WHAT IS REQUIRED: Only the lines below between the ones containing "VUndefined => true" and "(** How a statement", inclusive, are to be reproduced, each exactly as it stands.

Collected data
□ □ □ □ □

(** * Title placement and legend glyph styling (plotly.js, Inpixon overlay)

    A shallow embedding of [src/components/titles/index.js] (function
    [draw] with its closures [drawTitle] and [scootTitle]) and of the
    legend [style] module, followed by the properties established about
    them.

    Conventions.  JavaScript numbers are modelled by rationals [Q]
    (finite values); a possibly-[NaN] number is an [option Q] with [None]
    for [NaN].  Leaf values whose JavaScript type matters (flags compared
    with [===], operands of [&&] and [||]) are of type [value].  Objects
    are records; a property that may be absent is an [option].  DOM
    selections are modelled by what they hold: a group holds at most one
    text element and one [transform] attribute. *)

From Stdlib Require Import QArith Qabs Qminmax Qround Lqa Lia ZArith.
From Stdlib Require Import List String Ascii Bool.
Import ListNotations.

Local Open Scope Q_scope.
Local Open Scope string_scope.

(** ** JavaScript values *)

Module JS.

Inductive value : Type :=
| VUndefined
| VNull
| VBool (b : bool)
| VNum (q : Q)
| VNaN
| VStr (s : string).

(** [ToBoolean]. *)
Definition truthy (v : value) : bool :=
  match v with
  | VUndefined | VNull | VNaN => false
  | VBool b => b
  | VNum q => negb (Qeq_bool q 0)
  | VStr s => negb (String.eqb s "")
  end.

(** [a === b] on primitive values. *)
Definition strict_eq (a b : value) : bool :=
  match a, b with
  | VUndefined, VUndefined => true
  | VNull, VNull => true
  | VBool x, VBool y => Bool.eqb x y
  | VNum x, VNum y => Qeq_bool x y
  | VStr x, VStr y => String.eqb x y
  | _, _ => false
  end.

(** [a && b] and [a || b] return one of their operands. *)
Definition and_ (a b : value) : value := if truthy a then b else a.
Definition or_ (a b : value) : value := if truthy a then a else b.

(** [o && o.p] on an object that may be missing. *)
Definition get {A : Type} (o : option A) (p : A -> value) : value :=
  match o with
  | Some a => p a
  | None => VUndefined
  end.

(** [n || d] for a number-valued optional property. *)
Definition num_or (n : option Q) (d : Q) : Q :=
  match n with
  | Some q => if Qeq_bool q 0 then d else q
  | None => d
  end.

(** [s.indexOf(sub) !== -1]. *)
Definition includes (s sub : string) : bool :=
  match String.index 0 sub s with
  | Some _ => true
  | None => false
  end.

(** How a statement completes: normally, or by throwing. *)
Inductive error : Type := ReferenceError | TypeError.

Inductive completion (A : Type) : Type :=
| Normal (a : A)
| Throw (e : error).
Arguments Normal {A} a.
Arguments Throw {A} e.

Definition bind {A B : Type} (c : completion A) (k : A -> completion B)
  : completion B :=
  match c with
  | Normal a => k a
  | Throw e => Throw e
  end.

(** Reading through a reference that is [undefined] throws. *)
Definition deref {A : Type} (o : option A) : completion A :=
  match o with
  | Some a => Normal a
  | None => Throw TypeError
  end.

End JS.

Import JS.

(** ** SVG attribute values *)

(** One function of a [transform] attribute.  The rotation angle is kept
    as the JavaScript value that was concatenated into the string. *)
Inductive transform_fn : Type :=
| Rotate (angle : value) (cx cy : Q)
| Translate (dx dy : Q).

(** A [transform] attribute: [None] is [null] (attribute removed),
    [Some l] the concatenation of the functions of [l] ([Some nil] is the
    empty string). *)
Definition transform_attr : Type := option (list transform_fn).

(** [Lib.strTranslate(x, y)], that is
    [(x || y) ? 'translate(' + x + ',' + y + ')' : '']: the empty string
    when both numbers are 0. *)
Definition strTranslate (x y : Q) : list transform_fn :=
  if Qeq_bool x 0 && Qeq_bool y 0 then [] else [Translate x y].



(** ** Bounding boxes and sides *)

Record BBox : Type := mkBBox {
  left : Q; right : Q; top : Q; bottom : Q; width : Q; height : Q
}.

Inductive Side : Type := SLeft | SRight | STop | SBottom.

(** [bb[side]]. *)
Definition bb_side (b : BBox) (s : Side) : Q :=
  match s with
  | SLeft => left b
  | SRight => right b
  | STop => top b
  | SBottom => bottom b
  end.

(** Modelled from the spec: the table [OPPOSITE_SIDE] of
    [constants/alignment] is not among the sources; it maps a side to the
    opposite side. *)
Definition OPPOSITE_SIDE (s : Side) : Side :=
  match s with
  | SLeft => SRight
  | SRight => SLeft
  | STop => SBottom
  | SBottom => STop
  end.

(** Modelled from the spec: [Lib.bBoxIntersect] is not among the sources;
    two boxes intersect within [pad] when they overlap on both axes once
    grown by [pad]. *)
Definition bBoxIntersect_pad (a b : BBox) (pad : Q) : bool :=
  Qle_bool (left a) (right b + pad) && Qle_bool (left b) (right a + pad) &&
  Qle_bool (top a) (bottom b + pad) && Qle_bool (top b) (bottom a + pad).


(** The [avoid] option of [draw]. *)
Record Avoid : Type := mkAvoid {
  selection : option (list BBox);  (* bounding boxes of the selected nodes *)
  side : option Side;
  pad : option Q;                  (* [None]: not numeric *)
  maxShift : option Q;
  offsetLeft : option Q;
  offsetTop : option Q
}.

(** [options.avoid || {}]. *)
Definition no_avoid : Avoid := mkAvoid None None None None None None.

(** ** Title avoidance *)

Module Scoot.
Section WithIntersect.

Variable bBoxIntersect : BBox -> BBox -> Q -> bool.

Definition shiftSign (s : Side) : Q :=
  match s with
  | SLeft | STop => -1
  | _ => 1
  end.

Definition pad_of (avoid : Avoid) : Q :=
  match pad avoid with
  | Some p => p
  | None => 2
  end.

Definition paperbb (fullWidth fullHeight : Q) : BBox :=
  mkBBox 0 fullWidth 0 fullHeight fullWidth fullHeight.

(** The title box moved by the opposite of the avoided elements' offset. *)
Definition offset_bb (avoid : Avoid) (titlebb : BBox) : BBox :=
  let offL := num_or (offsetLeft avoid) 0 in
  let offT := num_or (offsetTop avoid) 0 in
  mkBBox (left titlebb - offL) (right titlebb - offL)
         (top titlebb - offT) (bottom titlebb - offT)
         (width titlebb) (height titlebb).

(** The clearance an avoided box asks for. *)
Definition clearance (sgn : Q) (s backside : Side) (p : Q)
  (titlebb avoidbb : BBox) : Q :=
  sgn * (bb_side avoidbb s - bb_side titlebb backside) + p.

(** The body of [avoid.selection.each(...)]: one avoided element. *)
Definition each_avoided (sgn : Q) (s backside : Side) (p : Q)
  (titlebb : BBox) (shift : Q) (avoidbb : BBox) : Q :=
  if bBoxIntersect titlebb avoidbb p
  then Qmax shift (clearance sgn s backside p titlebb avoidbb)
  else shift.

(** [shift] after the [if(maxshift < 0) ... else ...] statement. *)
Definition shift_of (sgn : Q) (s backside : Side) (avoid : Avoid)
  (sel : list BBox) (titlebb : BBox) (maxshift : Q) : Q :=
  if Qlt_le_dec maxshift 0 then maxshift
  else
    let p := pad_of avoid in
    let tb := offset_bb avoid titlebb in
    Qmin maxshift (fold_left (each_avoided sgn s backside p tb) sel 0).

(** *** [scootTitle] *)

Definition maxshift_of (avoid : Avoid) (s : Side)
  (fullWidth fullHeight : Q) (titlebb : BBox) : Q :=
  num_or (maxShift avoid)
    (shiftSign s *
       (bb_side (paperbb fullWidth fullHeight) s - bb_side titlebb s)).

Definition shiftTemplate (s : Side) (shift : Q) : Q * Q :=
  match s with
  | SLeft => (- shift, 0)
  | SRight => (shift, 0)
  | STop => (0, - shift)
  | SBottom => (0, shift)
  end.

Definition scoot_shift (avoid : Avoid) (s : Side) (sel : list BBox)
  (fullWidth fullHeight : Q) (titlebb : BBox) : Q :=
  shift_of (shiftSign s) s (OPPOSITE_SIDE s) avoid sel titlebb
    (maxshift_of avoid s fullWidth fullHeight titlebb).

(** Whether [scootTitle] reaches its last [titleGroup.attr] call. *)
Definition scoot_applies (shift maxshift : Q) : bool :=
  (if Qlt_le_dec 0 shift then true else false) ||
  (if Qlt_le_dec maxshift 0 then true else false).

(** [scootTitle]: the [transform] attribute of the title group afterwards.
    [txt] is the title text, [titlebb] what [Drawing.bBox] measures for
    the group once its transform is cleared, [prev] the attribute
    before. *)
Definition scootTitle (avoid : Avoid) (txt : string)
  (fullWidth fullHeight : Q) (titlebb : BBox) (prev : transform_attr)
  : transform_attr :=
  match selection avoid, side avoid with
  | Some sel, Some s =>
      if String.eqb txt "" then prev
      else
        let maxshift := maxshift_of avoid s fullWidth fullHeight titlebb in
        let shift := scoot_shift avoid s sel fullWidth fullHeight titlebb in
        if scoot_applies shift maxshift then
          let '(tx, ty) := shiftTemplate s shift in
          Some (strTranslate tx ty)
        else None
  | _, _ => prev
  end.

(** *** The copy of the avoidance code in the x-axis branch of [draw] *)

(** [xside_both] is [gd.layout.xaxis.side === "both"]. *)
Definition xboth_shiftSign (s : Side) (xside_both : bool) : Q :=
  match s with
  | SLeft => -1
  | _ => if xside_both then -1 else 1
  end.

Definition xboth_maxshift (avoid : Avoid) (s : Side) (xside_both : bool)
  (fullWidth fullHeight : Q) (titlebb : BBox) : Q :=
  num_or (maxShift avoid)
    (xboth_shiftSign s xside_both *
       (top (paperbb fullWidth fullHeight) - height titlebb)).

Definition xboth_shift (avoid : Avoid) (s : Side) (sel : list BBox)
  (xside_both : bool) (fullWidth fullHeight : Q) (titlebb : BBox) : Q :=
  shift_of (xboth_shiftSign s xside_both) s (OPPOSITE_SIDE s) avoid sel titlebb
    (xboth_maxshift avoid s xside_both fullWidth fullHeight titlebb).

Definition xboth_scoot (avoid : Avoid) (txt : string) (xside_both : bool)
  (fullWidth fullHeight : Q) (titlebb : BBox) (prev : transform_attr)
  : transform_attr :=
  match selection avoid, side avoid with
  | Some sel, Some s =>
      if String.eqb txt "" then prev
      else
        let maxshift :=
          xboth_maxshift avoid s xside_both fullWidth fullHeight titlebb in
        let shift :=
          xboth_shift avoid s sel xside_both fullWidth fullHeight titlebb in
        Some (strTranslate shift maxshift)
  | _, _ => prev
  end.

(** *** The copy in the y-axis branch (only for [avoid.side === "left"]) *)

Definition yboth_each (shift : Q) (titlebb avoidbb : BBox) : Q :=
  Qmax shift (shiftSign SLeft * (right avoidbb - top titlebb)).

Definition yboth_shift (avoid : Avoid) (sel : list BBox)
  (fullWidth fullHeight : Q) (titlebb : BBox) : Q :=
  let maxshift := maxshift_of avoid SLeft fullWidth fullHeight titlebb in
  if Qlt_le_dec maxshift 0 then maxshift
  else
    let tb := offset_bb avoid titlebb in
    Qmin maxshift (fold_left (fun sh b => yboth_each sh tb b) sel 0).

□ □ □ □ □

WRITTEN SOLUTION:
  | VUndefined, VUndefined => true
  | VNull, VNull => true
  | VBool x, VBool y => Bool.eqb x y
  | VNum x, VNum y => Qeq_bool x y
  | VStr x, VStr y => String.eqb x y
  | _, _ => false
  end.

(** [a && b] and [a || b] return one of their operands. *)
Definition and_ (a b : value) : value := if truthy a then b else a.
Definition or_ (a b : value) : value := if truthy a then a else b.

(** [o && o.p] on an object that may be missing. *)
Definition get {A : Type} (o : option A) (p : A -> value) : value :=
  match o with
  | Some a => p a
  | None => VUndefined
  end.

(** [n || d] for a number-valued optional property. *)
Definition num_or (n : option Q) (d : Q) : Q :=
  match n with
  | Some q => if Qeq_bool q 0 then d else q
  | None => d
  end.

(** [s.indexOf(sub) !== -1]. *)
Definition includes (s sub : string) : bool :=
  match String.index 0 sub s with
  | Some _ => true
  | None => false
  end.

(** How a statement completes: normally, or by throwing. *)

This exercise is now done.